Consumers seek locally raised beef as farmers and processors try to keep pace with demand

Cow grazing

LYNCHBURG — The good news is: There’s enough capacity statewide to process the 14,000 head of beef cattle finished in Virginia annually.

The bad news is: Long travel distances and labor shortages, plus an ongoing processing backlog exacerbated by the COVID-19 pandemic, have created industry challenges as consumers increasingly clamor for locally sourced foods.

Nationwide, rising market prices are driven by sustained demand and a dip in inventory.

“Cattle prices are at or around record highs, so revenue is up for producers,” said Tony Banks, senior assistant director of agriculture, development and innovation at Virginia Farm Bureau Federation. “But their inputs are more expensive with market-wide inflation, so profit is not increasing proportionally.”

When grocery meat cases emptied during COVID-19, a swell of interest in locally raised beef was curbed by processing backlogs.

Caroline County cow-calf operators Peggy and David Spicer of Willow Hill Farms & Beef went from a three-week turnaround to booking their trusted area processor a year in advance.

“And a cancellation throws everything in a kink with a domino effect,” Peggy said. “You have cattle trailers lined up, people taking off work, and then there are customers we promised beef to, which is now not ready. You lose sales that way. It’s a huge ripple effect.”

Following restaurant shutdowns, Kroger corporate requested 50,000 pounds of fresh beef per week from the state’s largest processor, Seven Hills Food Co. in Lynchburg.
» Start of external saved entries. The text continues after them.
(** [for token in tokens: result = await fetch_and_analyze(...);
    results.append(result)].  There is no handler inside the loop: an
    exception ends it. *)
Fixpoint score_loop (tokens : list NewPairsTracker.token)
    (results : list R) (db : gmap string row)
  : res (list R) * gmap string row :=
  match tokens with
  | [] => (Ok results, db)
  | token :: rest =>
      match fetch_and_analyze (NewPairsTracker.token_symbol token) db with
      | (Ok result, db') => score_loop rest (results ++ [result]) db'
      | (Raise e, db') => (Raise e, db')
      end
  end.

(** [run_scheduled_job].  [SCHEDULE_KEY] is [os.getenv("SCHEDULE_KEY")];
    [t_delete] and [t_store] are the instants at which the eviction and
    the insertions run; [feed] is the outcome of the discovery
    requests. *)
Definition run_scheduled_job (key : string) (SCHEDULE_KEY : option string)
    (t_delete t_store : Z) (feed : res (list NewPairsTracker.item))
    (db : gmap string row) : res job_report * gmap string row :=
  if decide (Some key = SCHEDULE_KEY)
  then
    let db1 := delete_old_tokens t_delete db in
    match NewPairsTracker.fetch_tokens t_store feed db1 with
    | (Raise e, db2) =>
        (Raise (HTTPException 500 "Scheduled job failed."), db2)
    | (Ok tokens, db2) =>
        match score_loop tokens [] db2 with
        | (Raise e, db3) =>
            (Raise (HTTPException 500 "Scheduled job failed."), db3)
        | (Ok results, db3) =>
            (Ok {| message := "Job completed";
                   processed_tokens := length results |}, db3)
        end
    end
  else (Raise (HTTPException 403 "Forbidden"), db).

End Job.

(** One dictionary of the list [fetch_tokens_from_db] of this module
    returns. *)
Record token_details : Type := mk_token_details {
  Token : string;
  Age : option Q;
  Volume : Q;
  MakerCount : Z;
  Liquidity : Q;
  MarketCap : Q;
  dex_url : string;
  details_priceChange1h : Q;
  WomScore : option Q;
  TweetCount : option Z
}.

Definition token_details_of_row (token_symbol : string) (r : row)
  : token_details :=
  {| Token := token_symbol;
     Age := row_age_hours r;
     Volume := row_volume_usd r;
     MakerCount := row_maker_count r;
     Liquidity := row_liquidity_usd r;
     MarketCap := row_market_cap_usd r;
     dex_url := row_dex_url r;
     details_priceChange1h := row_priceChange1h r;
     WomScore := row_wom_score r;
     TweetCount := row_tweet_count r |}.

(** [fetch_tokens_from_db]: every row of the table, in the order of
    [map_to_list] (the [SELECT] has no [ORDER BY]). *)
Definition fetch_tokens_from_db (db : gmap string row) : list token_details :=
  (fun kr => token_details_of_row kr.1 kr.2) <$> map_to_list db.

(** What [get_tokens_details] answers: the message, or the list. *)
Inductive tokens_answer : Type :=
  | NoTokensAvailable
  | TokenList (tokens : list token_details).

(** [get_tokens_details], on a table that can be read. *)
Definition get_tokens_details (db : gmap string row) : tokens_answer :=
  match fetch_tokens_from_db db with
  | [] => NoTokensAvailable
  | tokens => TokenList tokens
  end.

End WomMain.

(** ** src/crypto_lens/main.py

    The older variant of the eviction.  Its table has the columns of
    [row], the timestamp column being called [updated_at]. *)

Module CryptoLensMain.

(** The condition [age_hours >= 24] of the [DELETE]; it does not hold of a
    NULL [age_hours]. *)
Definition age_hours_ge_24 (r : row) : bool :=
  match row_age_hours r with
  | None => false
  | Some a => Qle_bool 24 a
  end.

(** [DELETE FROM tokens WHERE age_hours >= 24]. *)
Definition delete_where_age_hours_ge_24 (db : gmap string row)
  : gmap string row :=
  filter (fun kr => age_hours_ge_24 kr.2 = false) db.
(** * Message router of the log.io server (src/server/src/logger.ts)

    Shallow embedding of the TCP wire parser [broadcastMessage], the
    dispatch table [messageHandlers] and the three handlers, together with
    the input registry they call (its module [./inputs] is not among the
    sources and is modelled from the specification).

    Text: [data.toString()] is modelled as the identity on a string of code
    units below 256 (ASCII input decodes to itself).  JavaScript [undefined]
    (a missing array element after destructuring) is [JUndefined]. *)

From Stdlib Require Import String Ascii List Bool Arith Lia.
Import ListNotations.
Open Scope string_scope.
Open Scope list_scope.

(** ** JavaScript strings *)

Definition nul : ascii := Ascii.ascii_of_nat 0.
Definition bar : ascii := "|"%char.

(** [s.split(sep)] for a one-character separator. *)
Fixpoint split_char (sep : ascii) (s : string) : list string :=
  match s with
  | EmptyString => [EmptyString]
  | String c rest =>
      if Ascii.eqb c sep then EmptyString :: split_char sep rest
      else match split_char sep rest with
           | h :: t => String c h :: t
           | [] => [String c EmptyString]
           end
  end.

(** [arr.join(sep)] on an array of strings. *)
Definition join (sep : string) (l : list string) : string := String.concat sep l.

(** [arr.slice(0, -1)]: every element but the last. *)
Definition slice_0_m1 {A} (l : list A) : list A := removelast l.

(** [arr.slice(n)]. *)
Definition slice_from {A} (n : nat) (l : list A) : list A := skipn n l.

(** The code units below 256 removed by [String.prototype.trim]:
    TAB, LF, VT, FF, CR, SPACE and NO-BREAK SPACE. *)
Definition is_js_ws (c : ascii) : bool :=
  let n := Ascii.nat_of_ascii c in
  (Nat.leb 9 n && Nat.leb n 13) || Nat.eqb n 32 || Nat.eqb n 160.

Fixpoint trim_start (s : string) : string :=
  match s with
  | EmptyString => EmptyString
  | String c rest => if is_js_ws c then trim_start rest else s
  end.

Fixpoint string_rev (s : string) : string :=
  match s with
  | EmptyString => EmptyString
  | String c rest => string_rev rest ++ String c EmptyString
  end.

(** [s.trim()]. *)
Definition js_trim (s : string) : string :=
  string_rev (trim_start (string_rev (trim_start s))).

(** [!!s]: a string is truthy when it is not empty. *)
Definition truthy (s : string) : bool :=
  match s with EmptyString => false | _ => true end.

(** A JavaScript value read from an array: a string or [undefined]. *)
Inductive jsval :=
| JUndefined
| JString (s : string).

Definition jsval_eqb (a b : jsval) : bool :=
  match a, b with
  | JUndefined, JUndefined => true
  | JString x, JString y => String.eqb x y
  | _, _ => false
  end.

(** [arr[i]] *)
Definition field (i : nat) (l : list string) : jsval :=
  match nth_error l i with Some s => JString s | None => JUndefined end.

(** ** Server configuration, payloads and observable effects *)

Record ServerConfig := { debug : bool }.

(** The objects handed to [emit]. *)
Inductive Payload :=
| PMessage (inputName : string) (msg : string) (stream source : jsval)
| PPing (inputName : string) (stream source : jsval)
| PInput (stream source : jsval) (inputName : string).

(** One observable step: a registry call, a socket.io emission (to one room,
    or to every connected browser), a log line, or a rejected promise left
    unhandled by the [forEach] callback. *)
Inductive Effect :=
| ERegAdd (stream source : jsval) (inputName : string)
| ERegRemove (stream source : jsval) (inputName : string)
| EEmitRoom (room : string) (event : jsval) (p : Payload)
| EEmitAll (event : jsval) (p : Payload)
| ELogError (line : string)
| ELogDebug (line : string)
| ERejected.

(** ** Input registry *)

Record Input := mkInput { in_stream : jsval; in_source : jsval; in_inputName : string }.

Definition same_key (s src : jsval) (i : Input) : bool :=
  jsval_eqb (in_stream i) s && jsval_eqb (in_source i) src.

Section Registry.

(** The deterministic derivation of a channel id from a (stream, source)
    pair; the specification fixes no particular function. *)
Variable derive : jsval -> jsval -> string.
Lemma in_range_eq (n : N) (a : ascii) :
  in_range n n a = true → a = ascii_of_N n.
Proof.
  unfold in_range. intros H. apply andb_prop in H as [H1 H2].
  apply N.leb_le in H1, H2. rewrite <- (ascii_N_embedding a). f_equal. lia.
Qed.

Lemma prepend_append (p q : string) (r : option (string * string)) :
  prepend p (prepend q r) = prepend (p +:+ q) r.
Proof. destruct r as [[str rest]|]; [|done]. cbn. by rewrite append_assoc. Qed.

Lemma prepend_nil (r : option (string * string)) : prepend EmptyString r = r.
Proof. by destruct r as [[str rest]|]. Qed.

Lemma read_string_plain (p rest : string) :
  all_bytes plain p = true →
  read_string None (p +:+ rest) = prepend p (read_string None rest).
Proof.
  induction p as [|a p IH]; intros Hp.
  - by rewrite append_nil_l, prepend_nil.
  - cbn in Hp. apply andb_prop in Hp as [Ha Hp].
    unfold plain in Ha. apply andb_prop in Ha as [Ha H3]. apply andb_prop in Ha as [H1 H2].
    apply negb_true_iff in H1, H2, H3.
    rewrite append_cons. cbn [read_string]. rewrite H1, H2, H3, (IH Hp).
    by rewrite append_nil_l, prepend_append.
Qed.

Lemma read_string_escape_byte (a : ascii) (rest : string) :
  in_range 0 127 a = true →
  read_string None (escape_byte a +:+ rest) =
    prepend (String a EmptyString) (read_string None rest).
Proof.
  destruct a as [[] [] [] [] [] [] [] []]; intros Ha; try discriminate Ha; reflexivity.
Qed.

(** *** Multi-byte characters *)

Lemma plain_high (b : ascii) : in_range 128 255 b = true → plain b = true.
Proof. destruct b as [[] [] [] [] [] [] [] []]; intros Hb; try discriminate Hb; reflexivity. Qed.

Lemma not_ascii_high (a : ascii) : in_range 0 127 a = false → in_range 128 255 a = true.
Proof. destruct a as [[] [] [] [] [] [] [] []]; intros Ha; try discriminate Ha; reflexivity. Qed.

Lemma continuation_plain (n : nat) (s : string) :
  continuation n s = true → all_bytes plain (first_bytes n s) = true.
Proof.
  revert s. induction n as [|n IH]; intros s Hs; [done|].
  destruct s as [|b s]; [done|]. cbn in Hs. apply andb_prop in Hs as [Hb Hs].
  cbn [first_bytes all_bytes]. rewrite (IH _ Hs), andb_true_r.
  apply plain_high. revert Hb. clear.
  destruct b as [[] [] [] [] [] [] [] []]; intros Hb; try discriminate Hb; reflexivity.
Qed.

Lemma second_range_high (lo hi : N) (n : nat) (a b : ascii) :
  utf8_second a = Some (lo, hi, n) → in_range lo hi b = true → in_range 128 191 b = true.
Proof.
  unfold utf8_second.
  repeat (destruct (in_range _ _ a); [intros [= <- <- <-]; revert b; clear;
    intros b; destruct b as [[] [] [] [] [] [] [] []]; intros Hb;
    try discriminate Hb; reflexivity|]).
  discriminate.
Qed.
The town’s laid-off restaurant staff was hired to process 150 head of cattle a week, said president Dalton Mosser.

Now, The Virginia Beef Co. retail brand is sold in 100 Kroger stores, and Seven Hills’ diamond logo is listed on restaurant menus from Roanoke to D.C. With more capital investment, Seven Hills has the capacity to process 500 head weekly.
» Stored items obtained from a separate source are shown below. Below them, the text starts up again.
(** The characters of [to_digits n] are ASCII digits and write [n] in base
    ten: the fuel of [to_digits] is enough. *)
Lemma to_digits_aux_value fuel : forall n acc,
  n < 2 ^ N.of_nat fuel ->
  Forall (fun c => is_ascii_digit c = true) acc ->
  Forall (fun c => is_ascii_digit c = true) (to_digits_aux fuel n acc)
  /\ digits_value (map (fun c => c - 0x30) (to_digits_aux fuel n acc))
     = n * 10 ^ N.of_nat (length acc)
       + digits_value (map (fun c => c - 0x30) acc).
Proof.
  induction fuel as [|f IH]; intros n acc Hn Hacc.
  - change (2 ^ N.of_nat 0) with 1 in Hn. assert (n = 0) by lia. subst n.
    simpl. split; [exact Hacc | lia].
  - cbn [to_digits_aux]. destruct (N.ltb_spec n 10) as [Hlt|Hge].
    + split.
      * constructor; [|exact Hacc]. unfold is_ascii_digit.
        apply andb_true_intro. split; [apply N.leb_le | apply N.leb_le]; lia.
      * cbn [map]. rewrite digits_value_cons, length_map.
        replace (48 + n - 48) with n by lia. reflexivity.
    + pose proof (N.Div0.div_mod n 10) as Hdm.
      pose proof (N.mod_lt n 10 ltac:(discriminate)) as Hm.
      assert (Hn' : n / 10 < 2 ^ N.of_nat f).
      { rewrite Nat2N.inj_succ, N.pow_succ_r' in Hn.
        apply N.Div0.div_lt_upper_bound. clear - Hn. lia. }
      set (q := n / 10) in *. set (r := n mod 10) in *.
      clearbody q r.
      assert (Hacc' : Forall (fun c => is_ascii_digit c = true)
                             ((48 + r) :: acc)).
      { constructor; [|exact Hacc]. unfold is_ascii_digit.
        apply andb_true_intro. split; apply N.leb_le; lia. }
      destruct (IH q ((48 + r) :: acc) Hn' Hacc') as [F V].
      split; [exact F|]. rewrite V. cbn [map length].
      rewrite digits_value_cons, length_map.
      replace (48 + r - 48) with r by lia.
      rewrite Nat2N.inj_succ, N.pow_succ_r'. rewrite Hdm. unfold char in *.
      generalize (10 ^ N.of_nat (length acc)).
      generalize (digits_value (map (fun c : N => c - 48) acc)).
      intros v p. lia.
Qed.

Lemma to_digits_value n :
  Forall (fun c => is_ascii_digit c = true) (to_digits n)
  /\ digits_value (map (fun c => c - 0x30) (to_digits n)) = n.
Proof.
  assert (Hn : n < 2 ^ N.of_nat (S (N.to_nat (N.log2 n)))).
  { rewrite Nat2N.inj_succ, N2Nat.id.
    destruct n as [|p]; [reflexivity|].
    apply N.log2_spec. reflexivity. }
  destruct (to_digits_aux_value _ n [] Hn (Forall_nil _)) as [F V].
  split; [exact F|]. unfold to_digits. rewrite V.
  change (10 ^ N.of_nat (length (@nil char))) with 1.
  change (digits_value (map (fun c => c - 0x30) [])) with 0. lia.
Qed.

Lemma py_int_within_cap s z :
  py_int s = Ok z ->
  (length (to_digits (Z.abs_N z)) <= int_max_str_digits)%nat.
Proof.
  unfold py_int.
  destruct (match lstrip_by is_ascii_space (map to_ascii_decimal s) with
            | [] => (false, lstrip_by is_ascii_space (map to_ascii_decimal s))
            | c :: t => _
            end) as [negative body].
  destruct body as [|c t]; [discriminate|].
  destruct (c =? underscore); [discriminate|].
  destruct (scan_digits false (c :: t)) as [[[|d ds] rest]|] eqn:Es;
    try discriminate.
  destruct (Nat.ltb_spec int_max_str_digits (length (d :: ds))) as [|Hlen];
    [discriminate|].
  destruct (lstrip_by is_ascii_space rest); [|discriminate].
  intros H. inversion H as [Hz]. clear H Hz.
  pose proof (digits_value_lt _ (scan_digits_small _ _ _ _ Es)) as Hv.
  assert (E : Z.abs_N (if negative
                       then (- Z.of_N (digits_value (d :: ds)))%Z
                       else Z.of_N (digits_value (d :: ds)))
              = digits_value (d :: ds)).
  { destruct negative; [rewrite Zabs2N.inj_opp|]; apply Zabs2N.id. }
  rewrite E.
  etransitivity; [apply (to_digits_length _ (length (d :: ds))) | exact Hlen].
  - simpl. lia.
  - exact Hv.
Qed.

Lemma format_0d_ok width z :
  (length (to_digits (Z.abs_N z)) <= int_max_str_digits)%nat ->
  format_0d width z = Ok (zero_padded width z).
Proof.
  intros H. unfold format_0d.
  destruct (Nat.ltb_spec int_max_str_digits (length (to_digits (Z.abs_N z))));
    [lia | reflexivity].
Qed.

Lemma small_within_cap z :
  (1 <= z <= 31)%Z -> (length (to_digits (Z.abs_N z)) <= 2)%nat.
Proof.
  intros H. apply to_digits_length; [lia|].
  change (10 ^ N.of_nat 2) with 100. lia.
Qed.

Lemma format_0d_small width z :
  (1 <= z <= 31)%Z -> format_0d width z = Ok (zero_padded width z).
Proof.
  intros H. apply format_0d_ok.
  pose proof (small_within_cap z H) as L. unfold int_max_str_digits.
  unfold char in *. lia.
Qed.

Lemma zero_padded_small_length z :
  (1 <= z <= 31)%Z -> length (zero_padded 2 z) = 2%nat.
Proof.
  intros H. pose proof (small_within_cap z H) as L.
  unfold zero_padded. destruct (Z.ltb_spec z 0); [lia|].
  rewrite !length_app, repeat_length. cbn [length]. unfold char in *. lia.
Qed.

Lemma zero_padded_min_length width z :
  (width <= length (zero_padded width z))%nat.
Proof.
  unfold zero_padded. rewrite !length_app, repeat_length.
  unfold char. lia.
Qed.

(** ** Date conversion *)

Lemma split_nonempty sep s : exists p ps, split sep s = p :: ps.
Proof.
  induction s as [|c t [p [ps IH]]]; simpl.
  - eauto.
  - destruct (c =? sep); [eauto|]. rewrite IH. eauto.
Qed.

Lemma parse_or_default p :
  except_ValueError (py_int p) (Ok 1%Z) = Ok (int_or 1 p).
Proof.
  unfold int_or. destruct (py_int p) as [z|e] eqn:E; [reflexivity|].
  rewrite (py_int_raises _ _ E). reflexivity.
Qed.

Lemma spec_month_range parts : (1 <= spec_month parts <= 12)%Z.
Proof. unfold spec_month. lia. Qed.

Lemma spec_day_range parts : (1 <= spec_day parts <= 31)%Z.
Proof. unfold spec_day. lia. Qed.

Lemma convert_pubdate_unparseable rp e :
  py_int (hd [] (split dash (strip rp))) = Raise e ->
  convert_pubdate (Some rp) = Ok None.
Proof.
  intros H. unfold convert_pubdate.
  destruct rp as [|c t]; [reflexivity|].
  cbn [truthy_opt truthy negb].
  destruct (split_nonempty dash (strip (c :: t))) as [p0 [ps E]].
  rewrite E in *. cbn [getitem nth_error rbind hd] in *.
  rewrite H. rewrite (py_int_raises _ _ H). reflexivity.
Qed.

Lemma convert_pubdate_parseable (rp : str) (year : Z) :
  rp <> [] ->
  py_int (hd [] (split dash (strip rp))) = Ok year ->
  convert_pubdate (Some rp) =
  Ok (Some (zero_padded 4 year ++ [dash]
            ++ zero_padded 2 (spec_month (split dash (strip rp))) ++ [dash]
            ++ zero_padded 2 (spec_day (split dash (strip rp))))).
Proof.
  intros Hne H. unfold convert_pubdate.
  destruct rp as [|c t]; [contradiction|].
  cbn [truthy_opt truthy negb].
  pose proof (spec_month_range (split dash (strip (c :: t)))) as Hm.
  pose proof (spec_day_range (split dash (strip (c :: t)))) as Hd.
  destruct (split_nonempty dash (strip (c :: t))) as [p0 [ps E]].
  rewrite E in *. cbn [getitem nth_error rbind hd] in *.
  rewrite H.
  assert (Em : (if Nat.leb 2 (length (p0 :: ps))
                then except_ValueError
                       (rbind (getitem (p0 :: ps) 1) (fun p1 => py_int p1))
                       (Ok 1%Z)
                else Ok 1%Z)
               = Ok (match p0 :: ps with
                     | _ :: p1 :: _ => int_or 1 p1
                     | _ => 1%Z
                     end)).
  { destruct ps as [|p1 r]; [reflexivity|].
    cbn [length Nat.leb getitem nth_error rbind]. apply parse_or_default. }
  assert (Ed : (if Nat.eqb (length (p0 :: ps)) 3
                then except_ValueError
                       (rbind (getitem (p0 :: ps) 2) (fun p2 => py_int p2))
                       (Ok 1%Z)
                else Ok 1%Z)
               = Ok (match p0 :: ps with
                     | [_; _; p2] => int_or 1 p2
                     | _ => 1%Z
                     end)).
  { destruct ps as [|p1 [|p2 [|p3 r]]]; try reflexivity.
    cbn [length Nat.eqb getitem nth_error rbind]. apply parse_or_default. }
  rewrite Em, Ed. cbn [rbind].
  rewrite (format_0d_ok 4 year (py_int_within_cap _ _ H)).
  cbn [rbind].
  fold (spec_month (p0 :: ps)). fold (spec_day (p0 :: ps)).
  rewrite (format_0d_small 2 (spec_month (p0 :: ps))) by lia.
  rewrite (format_0d_small 2 (spec_day (p0 :: ps))) by lia.
  reflexivity.
Qed.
While there’s space for 60 workers, they hover around 40. During the pandemic, “we lost scores of hardworking guys,” Mosser lamented. 

Government meat inspectors also are understaffed, he noted. The U.S. Department of Agriculture’s Strategic Plan says it will continue to address frontline staffing shortages.

As market forces play out, new legislative initiatives address the need to study processing expansion at home.

HB 830, introduced by Del. Tony Wilt, R-Harrisonburg, was approved by the governor in April 2022 to expand and develop slaughter and meat-processing facilities through strategic planning and financial incentive programs.

“But it doesn’t do you any good to expand if you can’t find the people to work,” Wilt acknowledged. “The need for more processing is there, but we must connect the dots.”